Apologies. Won’t happen again .
Hi @Ole_Rogeberg, thank you very much for your reply. To me this seems to be a truncated distribution problem, for which the model I am doing should theoretically correct for it, at the cost of assuming the process of truncation.
I am still not super sure I understand why the normalization constant should be study specific, that is not the case for a truncation process, in which you correct the whole likelihood. Moreover, looking at your paper, in the model section you also model the likelihood with a reweighting scheme and normalize by an overall constant, so I am slightly confused.

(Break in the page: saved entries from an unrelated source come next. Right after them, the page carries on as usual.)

(** [format!("{:.15}", f)] of a finite [f64], whose value is [m * 2^e]. *)
Definition fixed15 (negative : bool) (m : Z) (e : Z) : string :=
  let scaled := if 0 <=? e then m * 2 ^ e * 10 ^ 15 else div_round_even (m * 10 ^ 15) (2 ^ (- e)) in
  (if negative then "-" else "") +:+ nat_digits (scaled / 10 ^ 15) +:+ "."
  +:+ pad_zeros 15 (int_to_string (scaled mod 10 ^ 15)).

(** ** Values *)
Inductive SqlValue :=
| SqlNull
| SqlInteger (i : Z)
| SqlReal (f : spec_float)
| SqlText (s : string)
| SqlBlob (b : bytes).

(** [s.replace('\'', "''")] *)
Fixpoint escape_text (s : string) : string :=
  match s with
  | EmptyString => EmptyString
  | String c s' => if decide (c = "'"%char) then String c (String c (escape_text s')) else String c (escape_text s')
  end.

Definition to_sql_literal `{Hex} (v : SqlValue) : string :=
  match v with
  | SqlNull => "NULL"
  | SqlInteger i => int_to_string i
  | SqlReal S754_nan | SqlReal (S754_infinity _) => "NULL"
  | SqlReal (S754_zero negative) => fixed15 negative 0 0
  | SqlReal (S754_finite negative m e) => fixed15 negative (Zpos m) e
  | SqlText s => "'" +:+ escape_text s +:+ "'"
  | SqlBlob b => "X'" +:+ hex_encode b +:+ "'"
  end.

(** ** Definitions *)
Inductive ColumnType := ColInteger | ColReal | ColText | ColBlob | ColAny.
Definition column_type_to_sql (t : ColumnType) : string :=
  match t with
  | ColInteger => "INTEGER" | ColReal => "REAL" | ColText => "TEXT" | ColBlob => "BLOB" | ColAny => ""
  end.

Module ColumnDef.
Record t := mk { name : string; col_type : ColumnType; nullable : bool; primary_key : bool }.
Definition to_sql (c : t) : string :=
  let type_str := column_type_to_sql (col_type c) in
  join " " ([name c] ++ (if decide (type_str = EmptyString) then [] else [type_str])
            ++ (if primary_key c then ["PRIMARY KEY"%string] else [])
            ++ (if negb (nullable c) && negb (primary_key c) then ["NOT NULL"%string] else [])).
End ColumnDef.

Inductive DdlOperation :=
| CreateTable (table_name : string) (columns : list ColumnDef.t) (if_not_exists : bool)
| DropTable (table_name : string) (if_exists : bool)
| CreateIndex (index_name table_name : string) (columns : list string) (unique : bool)
| DropIndex (index_name : string) (if_exists : bool).
Definition ddl_to_sql (op : DdlOperation) : string :=
  match op with
  | CreateTable table_name columns if_not_exists =>
      "CREATE TABLE" +:+ (if if_not_exists then " IF NOT EXISTS" else "") +:+ " " +:+ table_name +:+ " ("
      +:+ join ", " (map ColumnDef.to_sql columns) +:+ ")"
  | DropTable table_name if_exists => "DROP TABLE" +:+ (if if_exists then " IF EXISTS" else "") +:+ " " +:+ table_name
  | CreateIndex index_name table_name columns unique =>
      "CREATE" +:+ (if unique then " UNIQUE" else "") +:+ " INDEX " +:+ index_name +:+ " ON " +:+ table_name +:+ " ("
      +:+ join ", " columns +:+ ")"
  | DropIndex index_name if_exists => "DROP INDEX" +:+ (if if_exists then " IF EXISTS" else "") +:+ " " +:+ index_name
  end.
(** The seeded test never reports a violation: it fails only if the scenario itself
    cannot be run. *)
Theorem seeded_test_finds_nothing random clock seed :
  signer_available (EvmKeyManager.generate random) -> (forall i, is_u64 (clock i)) ->
  (forall lo hi r, lo <= (random_range lo hi r).1 < hi) ->
  set_up_keyed random test_schema (user_rows 10) ->
  (forall db, is_ok (DatabaseSnapshot.from_connection db) = true) ->
  run_seeded_test random clock seed = snd (execute_scenario (new random) (scenario_from_seed seed) clock).
Proof using HL YL GL KL ZL SCL CPL WL.
  intros Hav Hc Hr Hk Hok. unfold run_seeded_test.
  destruct (execute_scenario _ _ _) as [h [[]| |]] eqn:E; [|done..]. cbn.
  destruct (seeded_scenario_fixed seed Hr) as (H1 & H2 & H3).
  assert (Z.of_nat (length (E2EScenario.actions (scenario_from_seed seed))) < u64_max) by (unfold u64_max; lia).
  assert (Hs : E2EScenario.schema (scenario_from_seed seed) = test_schema /\
    E2EScenario.initial_data (scenario_from_seed seed) = user_rows 10)
    by (unfold scenario_from_seed; by destruct (random_range 5 30 _)).
  destruct (scenario_in_step random (scenario_from_seed seed) clock h) as (d & log & Hi & Hlen); try done.
  - by destruct Hs as [-> ->].
  - destruct (in_step_consistent _ _ _ _ Hi Hlen) as [_ ->]; [done|apply Hok].
Qed.
End seeded.

(** ** Faults *)

(** The signature of [g] also fits this payload: its bytes are a secp256k1 signature,
    under the key [pk], of the hash of the structure of [g]'s header and the payload. *)
Definition signature_fits (pk : bytes) (g : SignedMessage.t) (payload : bytes) : Prop :=
  exists tbs sgb s vk,
    cbor_write (sig_structure (SignedMessage.cose_protected_header g) payload) = Ok tbs /\
    hex_decode (strip_prefix_or_self "0x" (SignedMessage.signature g)) = Ok sgb /\
    sig_from_slice sgb = Ok s /\ key_bytes vk pk /\ verify_prehash vk (keccak256 tbs) s = true.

Would you be willing to share your updated code, so I can compare it to the old one?
I am also a bit confused by the role of
type_pub_prob[i] = softmax(temp_prob_raw[, i]);
since you never use it again in the model. If I understand correctly your model, in this section
model {
global_mu ~ normal(0, 1);
mu_sigma ~ normal(0,1);
rel_obsprob ~ gamma(1, 2);
//model
for (i in 1:N){
real temp_norm;
real temp_sd_both = sqrt(se[i]^2 + mu_sigma^2);
temp_norm = log_sum_exp(temp_prob_raw);
// Probability of observing a study with the observed type given the standard error
if (results_type[i] == 1){
target += log_rel_obsprob[1] + normal_lpdf(y[i] | global_mu, temp_sd_both) - temp_norm;
} else if (results_type[i] == 2){
target += log_rel_obsprob[2] + normal_lpdf(y[i] | global_mu, temp_sd_both) - temp_norm;
} else {
target += normal_lpdf(y[i] | global_mu, temp_sd_both) - temp_norm;
}
}
}
This part temp_norm = log_sum_exp(temp_prob_raw)
, should actually be temp_norm = log_sum_exp(type_pub_prob)
, am I correct in thinking that?
No worries, and thanks for being understanding.